QTIC CEO Natassia Wheeler said the submission builds on the Queensland Government’s long-term tourism strategy and recent funding commitments, while identifying the practical interventions required to convert investment into measurable outcomes ahead of 2032.
“Tourism supports one in every twelve Queensland jobs and underpins regional communities across the state,” Wheeler said.
“With less than six years until Brisbane 2032, the focus must now shift to removing barriers that constrain growth – from insurance pressures and workforce shortages to access and enabling infrastructure.”
A key priority in the submission is immediate cost-of-doing-business relief, including the removal of Queensland stamp duty on insurance premiums for tourism and events businesses and the establishment of a targeted premium relief program for small and medium operators.
QTIC has also called for a stronger shift toward pre-disaster mitigation funding to reduce long-term fiscal exposure, alongside expanded investment in intrastate aviation, last-mile connectivity and enabling infrastructure to support regional dispersal and workforce access.

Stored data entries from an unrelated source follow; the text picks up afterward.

Lemma noConflict_Permutation (bookings bookings' : list BookingSlot)
    (busyTimes busyTimes' : list BusyTime) (slotDurationMinutes : Z) (a : Date) :
  Permutation bookings bookings' -> Permutation busyTimes busyTimes' ->
  noConflict bookings busyTimes slotDurationMinutes a
  = noConflict bookings' busyTimes' slotDurationMinutes a.
Proof.
  intros Hbk Hbusy. unfold noConflict.
  now rewrite (existsb_Permutation _ _ _ Hbk), (existsb_Permutation _ _ _ Hbusy).
Qed.

Lemma existsb_pointwise {A} (f g : A -> bool) (l : list A) :
  (forall x, f x = g x) -> existsb f l = existsb g l.
Proof.
  intros H. induction l as [|x l IH]; simpl; [reflexivity|].
  now rewrite H, IH.
Qed.

(** X4: the order in which bookings and busy times are listed is
    irrelevant: both aggregators return the same on any rearrangement of
    the two lists. *)
Theorem conflict_order_is_irrelevant (availability : list AvailabilitySlot)
    (bookings bookings' : list BookingSlot) (date startDate endDate : Date)
    (slotDurationMinutes : Z) (busyTimes busyTimes' : list BusyTime)
    (c : Clock) :
  Permutation bookings bookings' -> Permutation busyTimes busyTimes' ->
  run (computeAvailableSlots availability bookings date slotDurationMinutes
         busyTimes) c
  = run (computeAvailableSlots availability bookings' date slotDurationMinutes
           busyTimes') c
  /\ run (computeAvailableDates availability bookings startDate endDate
            slotDurationMinutes busyTimes) c
     = run (computeAvailableDates availability bookings' startDate endDate
              slotDurationMinutes busyTimes') c.
Proof.
  intros Hbk Hbusy.
  assert (Hsame : forall a,
            noConflict bookings busyTimes slotDurationMinutes a
            = noConflict bookings' busyTimes' slotDurationMinutes a)
    by (intros a; now apply noConflict_Permutation).
  split.
  - rewrite !run_computeAvailableSlots. apply flatMap_ext. intros w _.
    unfold windowSlots.
    destruct (generateSlotStarts (clampStart (startOfDay date) w)
                (clampEnd (endOfDay date) w) slotDurationMinutes);
      simpl; [|reflexivity].
    do 2 f_equal. now apply List.filter_ext.
  - rewrite !run_computeAvailableDates. f_equal. unfold availableDays.
    destruct (daysOfRange startDate endDate) as [days|e]; simpl; [|reflexivity].
    apply throwing_filter_ext. intros d _. unfold dayHasSlot.
    destruct (Datatypes.length
                (availabilityForDate availability (startOfDay d) (endOfDay d))
              =? 0)%nat; [reflexivity|].
    unfold checkDayHasAvailableSlot. apply some_ext. intros w _.
    destruct (generateSlotStarts _ _ slotDurationMinutes); simpl; [|reflexivity].
    f_equal. now apply existsb_pointwise.
Qed.

Lemma conflict_order_is_irrelevant_witness :
  run (computeAvailableSlots [block (time 9 0) (time 12 0)]
         [booking (time 9 0) (time 9 30); booking (time 11 0) (time 12 0)]
         day 30 []) (clockAt (time 8 0))
  = run (computeAvailableSlots [block (time 9 0) (time 12 0)]
           [booking (time 11 0) (time 12 0); booking (time 9 0) (time 9 30)]
           day 30 []) (clockAt (time 8 0)).
Proof.
  apply (conflict_order_is_irrelevant [block (time 9 0) (time 12 0)]
           [booking (time 9 0) (time 9 30); booking (time 11 0) (time 12 0)]
           [booking (time 11 0) (time 12 0); booking (time 9 0) (time 9 30)]
           day day day 30 [] [] (clockAt (time 8 0))).
  - apply perm_swap.
  - apply perm_nil.
Defined.

Lemma StronglySorted_app {A} (R : A -> A -> Prop) (xs ys : list A) :
  StronglySorted R xs -> StronglySorted R ys ->
  (forall x y, In x xs -> In y ys -> R x y) ->
  StronglySorted R (xs ++ ys).
Proof.
  intros Hxs Hys Hcross. induction Hxs as [|x xs Hxs IH Hx]; simpl; [exact Hys|].
  constructor.
  - apply IH. intros a b Ha Hb. apply Hcross; [now right|exact Hb].
  - rewrite Forall_forall in *. intros y Hy. apply in_app_or in Hy.
    destruct Hy as [Hy|Hy]; [now apply Hx|apply Hcross; [now left|exact Hy]].
Qed.

(** The slots of one block are in ascending order, each ending at or before
    the next one starts. *)
Lemma windowSlots_ascending (now : Date) (bookings : list BookingSlot)
    (busyTimes : list BusyTime) (slotDurationMinutes : Z)
    (dayStart dayEnd : Date) (w : AvailabilitySlot) (slots : list BusyTime) :
  0 < slotDurationMinutes ->
  windowSlots now bookings busyTimes slotDurationMinutes dayStart dayEnd w
    = Ok slots ->
  StronglySorted (fun s t => end_ s <= start t) slots.
Proof.
  intros Hd. unfold windowSlots, JS.map.
  destruct (generateSlotStarts (clampStart dayStart w) (clampEnd dayEnd w)
              slotDurationMinutes) as [starts|e] eqn:Hgen; simpl; [|discriminate].
  intros [= <-].
  apply (StronglySorted_map
           (fun a b => a + slotDurationMinutes * 60000 <= b)).
  { intros a b Hab. simpl. unfold addMinutes, msPerMinute. lia. }
  do 2 apply StronglySorted_filter.
  destruct (Z_le_gt_dec
              ((clampEnd dayEnd w - clampStart dayStart w)
               / (slotDurationMinutes * 60000)) JS.max_array_length)
    as [Hle|Hgt].
  - rewrite generateSlotStarts_nonzero in Hgen by (try lia; exact Hle).
    injection Hgen as <-.
    apply (StronglySorted_map Z.lt); [|apply indices_sorted].
    intros i j Hij. nia.
  - rewrite generateSlotStarts_too_many in Hgen by lia. discriminate.
Qed.

(** Blocks none of which is reversed and each of which ends at or before
    the next one starts: every block then ends at or before every later
    one starts. *)
Lemma consecutive_blocks_ordered (availability : list AvailabilitySlot) :
  Forall wellFormed availability ->
  Sorted (fun w w' => endDateTime w <= startDateTime w') availability ->
  StronglySorted (fun w w' => endDateTime w <= startDateTime w') availability.
Proof.
  intros Hwf Hsorted.
  induction Hsorted as [|w ws Hsorted IH Hhd]; [constructor|].
  inversion Hwf as [|w0 ws0 Hw Hws]; subst.
  specialize (IH Hws). constructor; [exact IH|].
  destruct Hhd as [|w' ws' Hww']; [constructor|].
  inversion IH as [|w1 ws1 _ Hafter]; subst.
  inversion Hws as [|w2 ws2 Hw' _]; subst. unfold wellFormed in Hw'.
  constructor; [exact Hww'|].
  rewrite Forall_forall in *. intros z Hz. specialize (Hafter z Hz). lia.
Qed.

(** X5: when no availability block is reversed (none starts after it
    ends), each block ends at or before the next one in the list starts,
    and the duration is positive, the slots [computeAvailableSlots] returns
    are in ascending order and never overlap each other: each ends at or
    before every later one starts. In particular this holds for a single
    block that is not reversed. *)
Theorem ordered_blocks_give_ordered_slots (availability : list AvailabilitySlot)
    (bookings : list BookingSlot) (date : Date) (slotDurationMinutes : Z)
    (busyTimes : list BusyTime) (c : Clock) (slots : list BusyTime) :
  0 < slotDurationMinutes ->
  Forall wellFormed availability ->
  Sorted (fun w w' => endDateTime w <= startDateTime w') availability ->
  run (computeAvailableSlots availability bookings date slotDurationMinutes
         busyTimes) c = Ok slots ->
  StronglySorted (fun s t => end_ s <= start t) slots.
Proof.
  intros Hd Hwf Hconsecutive.
  pose proof (consecutive_blocks_ordered availability Hwf Hconsecutive)
    as Hsorted.
  rewrite run_computeAvailableSlots.
  assert (Hws : StronglySorted (fun w w' => endDateTime w <= startDateTime w')
                  (availabilityForDate availability (startOfDay date)
                     (endOfDay date)))
    by (unfold availabilityForDate; now apply StronglySorted_filter).
  assert (Hmeets : forall w,
            In w (availabilityForDate availability (startOfDay date)
                    (endOfDay date)) ->
            meetsDay (startOfDay date) (endOfDay date) w)
    by (intros w Hw; now apply availabilityForDate_In in Hw).
  revert slots Hmeets.
  induction Hws as [|w ws Hws IH Hw]; simpl; intros slots Hmeets Hrun.
  - injection Hrun as <-. constructor.
  - destruct (windowSlots (currentTime c) bookings busyTimes
                slotDurationMinutes (startOfDay date) (endOfDay date) w)
      as [ys|e] eqn:Hys; simpl in Hrun; [|discriminate].
    destruct (JS.flatMap _ ws) as [yss|e] eqn:Hyss; simpl in Hrun;
      [|discriminate].
    injection Hrun as <-.
    apply StronglySorted_app.
    + now apply (windowSlots_ascending _ _ _ _ _ _ _ _ Hd Hys).
    + apply IH; [|reflexivity]. intros w' Hw'. apply Hmeets. now right.
    + intros s t Hs Ht.
      apply (windowSlots_In _ _ _ _ _ _ _ _ s Hys) in Hs.
      destruct Hs as [starts [a [Hgen [Ha [_ [_ ->]]]]]].
      apply (flatMap_In _ _ _ t Hyss) in Ht.
      destruct Ht as [w' [zs [Hw' [Hzs Ht]]]].
      apply (windowSlots_In _ _ _ _ _ _ _ _ t Hzs) in Ht.
      destruct Ht as [starts' [b [Hgen' [Hb [_ [_ ->]]]]]].
      pose proof (generateSlotStarts_positive_bounds _ _ _ _ _ Hd Hgen Ha)
        as [_ Hend].
      pose proof (generateSlotStarts_positive_bounds _ _ _ _ _ Hd Hgen' Hb)
        as [Hstart _].
      rewrite Forall_forall in Hw. specialize (Hw w' Hw').
      rewrite clampEnd_min in Hend. rewrite clampStart_max in Hstart.
      simpl. lia.
Qed.

Lemma ordered_blocks_give_ordered_slots_witness :
  StronglySorted (fun s t => end_ s <= start t)
    [span (time 9 0) (time 9 45); span (time 14 0) (time 14 45);
     span (time 14 45) (time 15 30)].
Proof.
  apply (ordered_blocks_give_ordered_slots
           [block (time 9 0) (time 10 0); block (time 14 0) (time 16 0)]
           [] day 45 [] (clockAt (time 8 0))).
  - lia.
  - repeat constructor; vm_compute; discriminate.
  - repeat constructor. vm_compute. discriminate.
  - vm_compute. reflexivity.
Defined.

(** A block contributes at most as many slots as fit between the start
    and the end of the queried day. *)
Lemma windowSlots_length (now : Date) (bookings : list BookingSlot)
    (busyTimes : list BusyTime) (slotDurationMinutes : Z) (date : Date)
    (w : AvailabilitySlot) (zs : list BusyTime) :
  0 < slotDurationMinutes ->
  windowSlots now bookings busyTimes slotDurationMinutes
    (startOfDay date) (endOfDay date) w = Ok zs ->
  (List.length zs
   <= Z.to_nat ((endOfDay date - startOfDay date)
                / (slotDurationMinutes * msPerMinute)))%nat.
Proof.
  intros Hd Hzs. unfold windowSlots, JS.map in Hzs.
  destruct (generateSlotStarts (clampStart (startOfDay date) w)
              (clampEnd (endOfDay date) w) slotDurationMinutes)
    as [starts|e] eqn:Hgen; simpl in Hzs; [|discriminate].
  injection Hzs as <-. rewrite length_map.
  etransitivity; [apply filter_length_le|].
  etransitivity; [apply filter_length_le|].
  assert (Hq : (clampEnd (endOfDay date) w - clampStart (startOfDay date) w)
               / (slotDurationMinutes * 60000)
               <= (endOfDay date - startOfDay date)
                  / (slotDurationMinutes * msPerMinute)).
  { unfold msPerMinute. apply Z.div_le_mono; [lia|].
    apply clamped_range_within_day. apply startOfDay_le_endOfDay. }
  destruct (Z_le_gt_dec
              ((clampEnd (endOfDay date) w - clampStart (startOfDay date) w)
               / (slotDurationMinutes * 60000)) JS.max_array_length)
    as [Hle|Hgt].
  - rewrite generateSlotStarts_nonzero in Hgen by (try lia; exact Hle).
    injection Hgen as <-. rewrite length_map, indices_length. lia.
  - rewrite generateSlotStarts_too_many in Hgen by lia. discriminate.
Qed.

Workforce remains a structural constraint on growth. The submission calls for a coordinated, statewide tourism workforce pipeline, place-based housing and mobility solutions in priority regions, and strengthened alignment between state initiatives and Commonwealth migration settings.
“Tourism cannot grow without people,” Wheeler said.
“Training is critical, but it must be matched with housing, mobility and clear career pathways if we are to stabilise labour supply and improve productivity across the sector.”
QTIC is also seeking expanded tourism infrastructure funding to accelerate delivery of investment-ready projects before 2032, sustained support for First Nations-led tourism development under the Queensland First Nations Tourism Strategy 2026–2032, and a modest $109,200 investment to strengthen leadership and governance capability across the regional tourism system.
“These are targeted, fiscally responsible measures designed to reduce risk, strengthen delivery capability and maximise the return on government investment,” Wheeler said.
“By addressing insurance exposure, workforce stability, access constraints and regional capacity in a coordinated way, Queensland can build a more resilient, productive and inclusive visitor economy that delivers long-term legacy.”
The State Budget submission follows QTIC’s recent 2026–27 Federal Budget submission to the Australian Government, which similarly highlighted insurance reform, workforce supply, aviation access and First Nations tourism as national priorities in the lead-up to Brisbane 2032.
“Queensland’s visitor economy is both a state and national asset,” Wheeler said.
“Both levels of government have a role to play. The next few budgets, state and federal, will determine whether we fully capture the economic and legacy dividend of 2032.”
QTIC’s full 2026–27 State Budget Submission was lodged in January and February 2026.